Problem description – Copy exactly the lines of the material below that run from the one containing "(** ** Collaborators *)" through the one containing "Definition logging_info (msg". Copy no other lines.

Provided information –
(** * dSyncPay: the payment and subscription lifecycle engine

    A shallow embedding of [src/index.mjs]: the PayPal adapter (access
    token cache, orders, plans, subscriptions), the Coinbase adapter
    (charges, webhook signatures), the metadata cache with its one-hour
    timers and the event dispatcher.

    - What the providers send is kept dynamic ([JS.value]), with the
      truthiness, the optional chaining and the TypeErrors of the
      program; numbers are IEEE 754 binary64 ([spec_float]); strings are
      byte strings (UTF-8).  What the host passes in is typed: titles and
      identifiers are strings, prices and quantities are Numbers, absent
      when [None].
    - An asynchronous method is a function in a state-and-exception
      monad over [World].  The network is a script of replies held in the
      world; while a method waits for a reply the clock moves and the
      timers that are due run.  Calls of the host run one after another;
      callbacks return or throw at once.
    - [crypto.createHmac('sha256', _)] is HMAC (RFC 2104) over SHA-256
      (FIPS 180-4), written out on bytes.
    - The constructor and the routes it registers come after the
      adapters: a handler is a function from the request to an answer
      (a redirect, a status with a JSON body, a file) in the same monad.
      Query strings and [JSON.stringify] are written out on byte
      strings. *)

From Stdlib Require Import ZArith NArith List String Ascii Bool Lia.
From Stdlib Require Import Decimal DecimalString DecimalN DecimalPos SpecFloat.
Import ListNotations.
Set Warnings "-register-all".
Local Open Scope string_scope.
Local Open Scope Z_scope.

(* ================================================================== *)
(** ** JavaScript values *)

Module JS.

(** A JavaScript Number: binary64, precision 53, infinities at 2^1024. *)
Definition number := spec_float.

Definition mul : number -> number -> number := SFmul 53 1024.

Definition of_Z (z : Z) : number := binary_normalize 53 1024 z 0 false.

Inductive value :=
| Undefined
| Null
| Bool (b : bool)
| Num (x : number)
| Str (s : string)
| Arr (items : list value)
| Obj (props : list (string * value)).

(** ToBoolean. *)
Definition num_truthy (x : number) : bool :=
  match x with
  | S754_zero _ | S754_nan => false
  | _ => true
  end.

Definition truthy (v : value) : bool :=
  match v with
  | Undefined | Null => false
  | Bool b => b
  | Num x => num_truthy x
  | Str s => negb (String.eqb s EmptyString)
  | Arr _ | Obj _ => true
  end.
(** * whisper_marko: load a speech model, transcribe one file under a
      deadline, write the transcript

    A shallow embedding of [whisper_marko.py].  The Python functions
    [load_model], [transcribe_audio], [save_transcription] and [main] are
    written as computations over an explicit [World] (file system, keyboard,
    log stream, call trace, wall clock).  The speech engine and the operating
    system are collaborators the program does not implement; they enter as an
    environment [Env] of oracles.

    Conventions.  A path names its file: two paths are the same file exactly
    when they are the same string.  A file holds the characters that were
    written to it, as on a POSIX system, where writing in text mode leaves
    newlines as they are; reading in text mode translates them
    ([universal_newlines]).  Whether a text can be encoded is part of whether
    it can be written ([os_write_error]).  [files] holds the regular files the
    process can reach by the paths an operator may type; the weights cache the
    speech library keeps for itself is not among them.  The clock advances
    only while the program waits for a collaborator, so every duration
    measured here is a lower bound on the real one.  A collaborator is a
    function of its arguments: asked the same twice, it answers the same. *)

From stdpp Require Import gmap strings pretty list.
From Stdlib Require Import ZArith Lia.

Open Scope string_scope.
Open Scope Z_scope.
Open Scope list_scope.

(** ** Python values and exceptions *)

(** The values a result mapping can hold: a [str], or any other object, of
    which only the type name matters here ([file.write] rejects it). *)
Inductive value :=
  | VStr (s : string)
  | VObj (type_name : string).

(** A Python [dict] with string keys. *)
Abbreviation dict := (gmap string value).

(** The exception classes the program can meet.  The first three derive from
    [BaseException] only; every other class derives from [Exception]. *)
Inductive exc_class :=
  | KeyboardInterrupt
  | SystemExit
  | GeneratorExit
  | TimeoutError          (* concurrent.futures.TimeoutError *)
  | KeyError
  | TypeError
  | EOFError
  | OSError
  | OtherException (name : string).

(** An exception object: its class and what [str(e)] prints. *)
Record exn := mkExn { exn_class : exc_class; exn_str : string }.

(** [isinstance(e, Exception)] *)
Definition isinstance_Exception (e : exn) : bool :=
  match exn_class e with
  | KeyboardInterrupt | SystemExit | GeneratorExit => false
  | _ => true
  end.

(** [isinstance(e, TimeoutError)] *)
Definition isinstance_TimeoutError (e : exn) : bool :=
  match exn_class e with
  | TimeoutError => true
  | _ => false
  end.

(** ** The world *)

Inductive level := INFO | ERROR.

(** What the operator does at the prompt: types a line, or presses Ctrl-C. *)
Inductive keystroke :=
  | Line (s : string)
  | Interrupt.

(** Calls that leave the program: to the engine, the terminal and the file
    system.  Logging has its own stream, [log]. *)
Inductive event :=
  | EvLoadModel (model_name : string)
  | EvInput (prompt : string)
  | EvIsFile (path : string) (answer : bool)
  | EvIsFileError (path : string)
  | EvSubmit (audio_path : string)
  | EvOpen (path : string)
  | EvWrite (path : string) (data : string)
  | EvClose (path : string).

(** [files] maps the path of every regular file the process can reach to its
    text; [clock] counts hundredths of a second, the resolution the program
    prints durations at. *)
Record World := mkWorld {
  files : gmap string string;
  stdin : list keystroke;
  log : list (level * string);
  trace : list event;
  clock : Z
}.

Definition set_files (f : gmap string string) (w : World) : World :=
  mkWorld f (stdin w) (log w) (trace w) (clock w).
Definition set_stdin (k : list keystroke) (w : World) : World :=
  mkWorld (files w) k (log w) (trace w) (clock w).
Definition add_log (l : level) (msg : string) (w : World) : World :=
  mkWorld (files w) (stdin w) (log w ++ [(l, msg)]) (trace w) (clock w).
Definition add_event (e : event) (w : World) : World :=
  mkWorld (files w) (stdin w) (log w) (trace w ++ [e]) (clock w).
Definition set_clock (t : Z) (w : World) : World :=
  mkWorld (files w) (stdin w) (log w) (trace w) t.

(** ** Computations: return, raise, or never come back *)

Inductive Outcome (A : Type) :=
  | Returns (a : A) (w : World)
  | Raises (e : exn) (w : World)
  | Hangs (w : World).
Arguments Returns {A} a w.
Arguments Raises {A} e w.
Arguments Hangs {A} w.

Definition world_of {A} (o : Outcome A) : World :=
  match o with
  | Returns _ w | Raises _ w | Hangs w => w
  end.

Definition Py (A : Type) : Type := World -> Outcome A.

Definition ret {A} (a : A) : Py A := fun w => Returns a w.

Definition bind {A B} (m : Py A) (k : A -> Py B) : Py B := fun w =>
  match m w with
  | Returns a w' => k a w'
  | Raises e w' => Raises e w'
  | Hangs w' => Hangs w'
  end.

Definition raise {A} (e : exn) : Py A := fun w => Raises e w.

(** [try: m  except BaseException as e: handler e]; the handlers below test
    the class themselves and re-raise what they do not match. *)
Definition try_except {A} (m : Py A) (handler : exn -> Py A) : Py A := fun w =>
  match m w with
  | Raises e w' => handler e w'
  | o => o
  end.

(** The exit half of a [with] statement: [cleanup] runs when the body returns
    and when it raises, and the body's outcome is kept unless the cleanup
    itself raises or does not come back. *)
Definition on_exit {A} (body : Py A) (cleanup : Py unit) : Py A := fun w =>
  match body w with
  | Returns a w1 =>
      match cleanup w1 with
      | Returns _ w2 => Returns a w2
      | Raises e w2 => Raises e w2
      | Hangs w2 => Hangs w2
      end
  | Raises e w1 =>
      match cleanup w1 with
      | Returns _ w2 => Raises e w2
      | Raises e' w2 => Raises e' w2
      | Hangs w2 => Hangs w2
      end
  | Hangs w1 => Hangs w1
  end.

Declare Scope py_scope.
Delimit Scope py_scope with py.
Notation "x <- m ;; k" := (bind m (fun x => k))
  (at level 100, m at next level, right associativity) : py_scope.
Notation "m ;;; k" := (bind m (fun _ => k))
  (at level 100, right associativity) : py_scope.
Open Scope py_scope.

(** ** Collaborators *)

(** How a call into a collaborator ends: after [d] hundredths of a second
    with an exception or a value, or never. *)
Inductive run (A : Type) :=
  | Finishes (d : N) (r : exn + A)
  | NeverFinishes.
Arguments Finishes {A} d r.
Arguments NeverFinishes {A}.

(** The engine instance: an object with one method, [transcribe], which
    reads the audio at a path ([None] when no regular file is there). *)
Record Model := mkModel {
  transcribe : string -> option string -> run dict
}.

(** Everything outside the program: [whisper.load_model], and whether the
    operating system lets a file be opened for writing and written. A failed
    write reports how much of the data reached the file.  [os_stat_error]
    says, for a path at which the process reaches no regular file, whether
    looking it up fails with an [OSError] other than "no such file" (name too
    long, permission denied), and with which message. *)
Record Env := mkEnv {
  whisper_load_model : string -> run Model;
  os_open_error : string -> option exn;
  os_write_error : string -> string -> option (exn * string);
  os_stat_error : string -> option string
}.

(** ** Library calls *)

Definition logging_info (msg : string) : Py unit := fun w =>
  Returns tt (add_log INFO msg w).

Definition logging_error (msg : string) : Py unit := fun w =>
  Returns tt (add_log ERROR msg w).

Definition time_time : Py Z := fun w => Returns (clock w) w.

(** [f"{x:.2f}"] of a duration of [cs] hundredths of a second. *)
Definition fmt_2f (cs : Z) : string :=
  pretty (cs / 100) +:+ "." +:+
  (if cs mod 100 <? 10 then "0" else "") +:+ pretty (cs mod 100).

(** A blocking call in the calling thread. *)
Definition call {A} (r : run A) : Py A := fun w =>
  match r with
  | Finishes d (inr a) => Returns a (set_clock (clock w + Z.of_N d) w)
  | Finishes d (inl e) => Raises e (set_clock (clock w + Z.of_N d) w)
  | NeverFinishes => Hangs w
  end.

(** [input(prompt)]: end of input raises [EOFError], Ctrl-C raises
    [KeyboardInterrupt]. *)
Definition input (prompt : string) : Py string := fun w =>
  let w1 := add_event (EvInput prompt) w in
  match stdin w with
  | [] => Raises (mkExn EOFError "EOF when reading a line") w1
  | Line s :: rest => Returns s (set_stdin rest w1)
  | Interrupt :: rest => Raises (mkExn KeyboardInterrupt "") (set_stdin rest w1)
  end.

(** [Path(path).is_file()]: true for a regular file, false when there is
    none (the lookup's ENOENT, ENOTDIR, EBADF and ELOOP are swallowed by
    pathlib); any other [OSError] of the lookup is raised to the caller. *)
Definition Path_is_file (env : Env) (path : string) : Py bool := fun w =>
  match files w !! path with
  | Some _ => Returns true (add_event (EvIsFile path true) w)
  | None =>
      match os_stat_error env path with
      | Some msg => Raises (mkExn OSError msg) (add_event (EvIsFileError path) w)
      | None => Returns false (add_event (EvIsFile path false) w)
      end
  end.

(** [result[key]] *)
Definition dict_getitem (d : dict) (key : string) : Py value :=
  match d !! key with
  | Some v => ret v
  | None => raise (mkExn KeyError ("'" +:+ key +:+ "'"))
  end.

(** [open(path, 'w')]: the file at [path] is created or truncated as soon as
    the open succeeds.  The handle is the path. *)
Definition builtin_open_w (env : Env) (path : string) : Py string := fun w =>
  let w1 := add_event (EvOpen path) w in
  match os_open_error env path with
  | Some e => Raises e w1
  | None => Returns path (set_files (<[path := ""]> (files w)) w1)
  end.

(** [file.write(v)]: appends at the end of what the handle has written. *)
Definition file_write (env : Env) (file : string) (v : value) : Py unit := fun w =>
  match v with
  | VObj ty =>
      Raises (mkExn TypeError ("write() argument must be str, not " +:+ ty)) w
  | VStr s =>
      let old := default "" (files w !! file) in
      let w1 := add_event (EvWrite file s) w in
      match os_write_error env file s with
      | Some (e, written) =>
          Raises e (set_files (<[file := old +:+ written]> (files w)) w1)
      | None => Returns tt (set_files (<[file := old +:+ s]> (files w)) w1)
      end
  end.

(** [file.__exit__] *)
Definition file_close (file : string) : Py unit := fun w =>
  Returns tt (add_event (EvClose file) w).

(** [whisper.load_model(model_name)], a blocking call.  What the library
    does to its own weights cache is outside [files]. *)
Definition whisper_load (env : Env) (model_name : string) : Py Model := fun w =>
  call (whisper_load_model env model_name) (add_event (EvLoadModel model_name) w).

(** A [concurrent.futures.Future]: when its job was handed to a worker, and
    how the job ends. *)
Record Future := mkFuture { submitted_at : Z; job : run dict }.

(** [executor.submit(model.transcribe, audio_path)]: returns at once; the
    worker runs on its own. *)
Definition executor_submit (model : Model) (audio_path : string) : Py Future :=
  fun w =>
    Returns (mkFuture (clock w) (transcribe model audio_path (files w !! audio_path)))
            (add_event (EvSubmit audio_path) w).

(** [future.result(timeout=timeout)]: waits for the worker for at most
    [timeout] seconds; hands over the job's value or exception when the job is
    done by then, and raises [TimeoutError] otherwise.  The worker is not
    stopped.  The timeouts meant are those the platform can wait for (up to
    [threading.TIMEOUT_MAX], some 292 years); [main] passes 300. *)
Definition future_result (future : Future) (timeout : Z) : Py dict := fun w =>
  let deadline := clock w + Z.max 0 (100 * timeout) in
  match job future with
  | Finishes d r =>
      let done := submitted_at future + Z.of_N d in
      if done <=? deadline then
        let w1 := set_clock (Z.max (clock w) done) w in
        match r with
        | inr result => Returns result w1
        | inl e => Raises e w1
        end
      else Raises (mkExn TimeoutError "") (set_clock deadline w)
  | NeverFinishes => Raises (mkExn TimeoutError "") (set_clock deadline w)
  end.
(** * thinkstats2: distributions, Bayesian suites, resampling tests, survival

    A shallow embedding of the parts of [soln/thinkstats2.py] that represent
    and combine empirical distributions:

    - [_DictWrapper], [Hist], [Pmf], [Suite] (a dictionary from values to
      weights, with bulk operations);
    - [Cdf] (parallel arrays [xs], [ps]);
    - [HypothesisTest] (the resampling engine);
    - [EstimateHazardFunction], [HazardFunction], [SurvivalFunction];
    - [Odds], [Probability], [Interpolator];
    - the arithmetic and the comparisons of [Pmf]s, [Pmf.Mean],
      [Pmf.Percentile], [Hist.IsSubset], [Joint];
    - [MakeCdf] and [Cdf.MakePmf], [SurvivalFunction.MakeHazardFunction];
    - [CoinTest], [Trim], [TrimmedMean], [Var], [Cov], [LeastSquares].

    Modelling conventions.

    - A Python number is a value of [num]: an exact rational, or one of the
      IEEE special values [inf], [-inf], [nan].  Arithmetic on finite values
      is exact: rounding, overflow and the sign of zero are not modelled.
      The special values follow IEEE 754 ([inf - inf = nan], [0 * inf = nan],
      [inf / inf = nan], every comparison with [nan] is false).
    - Where the magnitude or the rounding of a float decides what the code
      does (the products of [UpdateSet] that underflow, the product that
      [Trim] truncates), the float is a binary64 float of [PrimFloat], the
      arithmetic of Python's [float].
    - A Python [int] ([len], [Counter] counts, indices, iteration counts) is
      a [Z].
    - A Python [dict] is a [gmap].  Iterating over it is iterating over
      [map_to_list]; Python's insertion order is not modelled.  The sums
      below do not depend on the order ([pysum_perm]), and the other results
      are stated entry by entry.
    - A raised exception is the [Raise] outcome of [result].
    - The methods a subclass has to supply ([Likelihood], [TestStatistic],
      [RunModel], [MakeModel]) are the variables of a section.
    - What the code takes from the standard library, NumPy and pandas
      ([Counter], [sorted], [bisect], array indexing, [cumsum], [interp],
      [Series], [cumprod]) is modelled after the documented behaviour of
      these functions. *)

From Stdlib Require Import QArith Qcanon.
From Stdlib Require Import PrimFloat FloatOps SpecFloat Uint63.
From stdpp Require Import gmap list sorting numbers strings.

Local Open Scope Z_scope.

(** A decimal literal stands for the nearest binary64 float, as it does in
    Python. *)
Set Warnings "-inexact-float".

(** ** Exceptions and outcomes *)

Inductive exn : Set :=
| ValueError (msg : string)
| IndexError
| KeyError
| ZeroDivisionError
| OverflowError
| RuntimeError (msg : string).

Inductive result (A : Type) : Type :=
| Ok (a : A)
| Raise (e : exn).

Arguments Ok {A} a.
Arguments Raise {A} e.

Global Instance result_ret : MRet result := λ A a, Ok a.
Global Instance result_bind : MBind result := λ A B k r,
  match r with
  | Ok a => k a
  | Raise e => Raise e
  end.

Definition returns {A} (r : result A) : Prop := ∃ a, r = Ok a.
Definition raises {A} (r : result A) : Prop := ∃ e, r = Raise e.

(** ** Numbers *)

Inductive num : Set :=
| Fin (q : Qc)
| PInf
| NInf
| NaN.

Global Instance num_eq_dec : EqDecision num.
Proof. solve_decision. Defined.

Definition of_Z (n : Z) : num := Fin (Qc_of_Z n).

(** The numbers 0 and 1. *)
Definition num_zero : num := Fin 0%Qc.
Definition num_one : num := Fin 1%Qc.

Definition is_fin (x : num) : bool :=
  match x with Fin _ => true | _ => false end.

Definition nneg (x : num) : num :=
  match x with
  | Fin q => Fin (- q)%Qc
  | PInf => NInf
  | NInf => PInf
  | NaN => NaN
  end.

Definition nadd (x y : num) : num :=
  match x, y with
  | NaN, _ | _, NaN => NaN
  | Fin a, Fin b => Fin (a + b)%Qc
  | PInf, NInf | NInf, PInf => NaN
  | PInf, _ | _, PInf => PInf
  | NInf, _ | _, NInf => NInf
  end.

Definition nsub (x y : num) : num := nadd x (nneg y).

(** The sign of a finite value: [Lt], [Eq] or [Gt] with respect to zero. *)
Definition qsign (q : Qc) : comparison := (q ?= 0)%Qc.

Definition inf_of_sign (s : comparison) : num :=
  match s with Gt => PInf | Lt => NInf | Eq => NaN end.

Definition nmul (x y : num) : num :=
  match x, y with
  | NaN, _ | _, NaN => NaN
  | Fin a, Fin b => Fin (a * b)%Qc
  | Fin a, PInf | PInf, Fin a => inf_of_sign (qsign a)
  | Fin a, NInf | NInf, Fin a => inf_of_sign (CompOpp (qsign a))
  | PInf, PInf | NInf, NInf => PInf
  | PInf, NInf | NInf, PInf => NInf
  end.

(** IEEE division, as NumPy arrays perform it: dividing by zero gives an
    infinity or [nan] and raises nothing. *)
Definition ndiv (x y : num) : num :=
  match x, y with
  | NaN, _ | _, NaN => NaN
  | Fin a, Fin b =>
      if decide (b = 0%Qc) then inf_of_sign (qsign a) else Fin (a / b)%Qc
  | Fin _, (PInf | NInf) => num_zero
  | PInf, Fin b => match qsign b with Lt => NInf | _ => PInf end
  | NInf, Fin b => match qsign b with Lt => PInf | _ => NInf end
  | (PInf | NInf), (PInf | NInf) => NaN
  end.

(** [==], [<], [<=] on numbers; [nan] compares false with everything. *)
Definition neqb (x y : num) : bool :=
  match x, y with
  | Fin a, Fin b => bool_decide (a = b)
  | PInf, PInf | NInf, NInf => true
  | _, _ => false
  end.

Definition nltb (x y : num) : bool :=
  match x, y with
  | NaN, _ | _, NaN => false
  | Fin a, Fin b => bool_decide (a < b)%Qc
  | NInf, (Fin _ | PInf) => true
  | Fin _, PInf => true
  | _, _ => false
  end.

Definition nleb (x y : num) : bool := nltb x y || neqb x y.

(** Truth value of a number in a condition ([if p:]): everything but zero. *)
Definition truthy (x : num) : bool := negb (neqb x num_zero).

(** Division of Python scalars: a zero divisor raises. *)
Definition pydiv (x y : num) : result num :=
  if neqb y num_zero then Raise ZeroDivisionError else Ok (ndiv x y).

(** The builtin [sum]: starts from the integer 0 and adds from the left. *)
Definition pysum (l : list num) : num := foldl nadd num_zero l.

Notation "x +ₙ y" := (nadd x y) (at level 50, left associativity).
Notation "x *ₙ y" := (nmul x y) (at level 40, left associativity).
Notation "x -ₙ y" := (nsub x y) (at level 50, left associativity).
Notation "x /ₙ y" := (ndiv x y) (at level 40, left associativity).

(** ** [_DictWrapper], [Hist], [Pmf], [Suite] *)

(** The class of an object; [isinstance(self, Pmf)] holds for [Pmf] and for
    its subclass [Suite]. *)
Inductive kind : Set := KDictWrapper | KHist | KPmf | KSuite.

Definition is_Pmf (c : kind) : bool :=
  match c with KPmf | KSuite => true | _ => false end.

Definition DEFAULT_LABEL : string := "_nolegend_".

Exercise response –
(** ** Collaborators *)

(** How a call into a collaborator ends: after [d] hundredths of a second
    with an exception or a value, or never. *)
Inductive run (A : Type) :=
  | Finishes (d : N) (r : exn + A)
  | NeverFinishes.
Arguments Finishes {A} d r.
Arguments NeverFinishes {A}.

(** The engine instance: an object with one method, [transcribe], which
    reads the audio at a path ([None] when no regular file is there). *)
Record Model := mkModel {
  transcribe : string -> option string -> run dict
}.

(** Everything outside the program: [whisper.load_model], and whether the
    operating system lets a file be opened for writing and written. A failed
    write reports how much of the data reached the file.  [os_stat_error]
    says, for a path at which the process reaches no regular file, whether
    looking it up fails with an [OSError] other than "no such file" (name too
    long, permission denied), and with which message. *)
Record Env := mkEnv {
  whisper_load_model : string -> run Model;
  os_open_error : string -> option exn;
  os_write_error : string -> string -> option (exn * string);
  os_stat_error : string -> option string
}.

(** ** Library calls *)

Definition logging_info (msg : string) : Py unit := fun w =>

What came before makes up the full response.